- EXERCISE DETAILS
Exactly as written, reproduce the lines from the one that contains "72; 73; 74; 75; 76; 77; 78; 79;" through the end of the records.

- Saved entries
(* ===== verification/Encoding.v ===== *)
(** * sms-encoding: GSM 03.38 versus UCS-2

    Models [backends/crates/sms-encoding]: the alphabet tables and their
    lookup (gsm7.rs), the segment packing loop (segment.rs), the
    unconditional clean-up (normalise.rs), the opt-in transliteration
    (translit.rs) and the report built from them (lib.rs).

    Unicode normalisation (the [unicode-normalization] crate) is a parameter:
    the class [UnicodeNormalization] below. *)

From S2P Require Import Prelude.

(** ** gsm7.rs *)

(** The 128 septet values of the default alphabet, indexed by septet. *)
Definition BASIC : list Z := [
  64; 163; 36; 165; 232; 233; 249; 236;
  242; 199; 10; 216; 248; 13; 197; 229;
  916; 95; 934; 915; 923; 937; 928; 936;
  931; 920; 926; 27; 198; 230; 223; 201;
  32; 33; 34; 35; 164; 37; 38; 39;
  40; 41; 42; 43; 44; 45; 46; 47;
  48; 49; 50; 51; 52; 53; 54; 55;
  56; 57; 58; 59; 60; 61; 62; 63;
  161; 65; 66; 67; 68; 69; 70; 71;
  72; 73; 74; 75; 76; 77; 78; 79;
  80; 81; 82; 83; 84; 85; 86; 87;
  88; 89; 90; 196; 214; 209; 220; 167;
  191; 97; 98; 99; 100; 101; 102; 103;
  104; 105; 106; 107; 108; 109; 110; 111;
  112; 113; 114; 115; 116; 117; 118; 119;
  120; 121; 122; 228; 246; 241; 252; 224 ].

Definition ESC : Z := 27.

Definition EXTENDED : list (Z * Z) := [
  (10, 12); (20, 94); (40, 123); (41, 125); (47, 92);
  (60, 91); (61, 126); (62, 93); (64, 124); (101, 8364) ].

Inductive Gsm7Char := Basic (b : Z) | Extended (b : Z).

Definition septets (g : Gsm7Char) : Z :=
  match g with Basic _ => 1 | Extended _ => 2 end.

(** [Iterator::position]. *)
Fixpoint position (c : Z) (l : list Z) : option Z :=
  match l with
  | [] => None
  | x :: r => if x =? c then Some 0 else Z.succ <$> position c r
  end.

- WORKED SOLUTION
  72; 73; 74; 75; 76; 77; 78; 79;
  80; 81; 82; 83; 84; 85; 86; 87;
  88; 89; 90; 196; 214; 209; 220; 167;
  191; 97; 98; 99; 100; 101; 102; 103;
  104; 105; 106; 107; 108; 109; 110; 111;
  112; 113; 114; 115; 116; 117; 118; 119;
  120; 121; 122; 228; 246; 241; 252; 224 ].

Definition ESC : Z := 27.

Definition EXTENDED : list (Z * Z) := [
  (10, 12); (20, 94); (40, 123); (41, 125); (47, 92);
  (60, 91); (61, 126); (62, 93); (64, 124); (101, 8364) ].

Inductive Gsm7Char := Basic (b : Z) | Extended (b : Z).

Definition septets (g : Gsm7Char) : Z :=
  match g with Basic _ => 1 | Extended _ => 2 end.

(** [Iterator::position]. *)
Fixpoint position (c : Z) (l : list Z) : option Z :=
  match l with
  | [] => None
  | x :: r => if x =? c then Some 0 else Z.succ <$> position c r
  end.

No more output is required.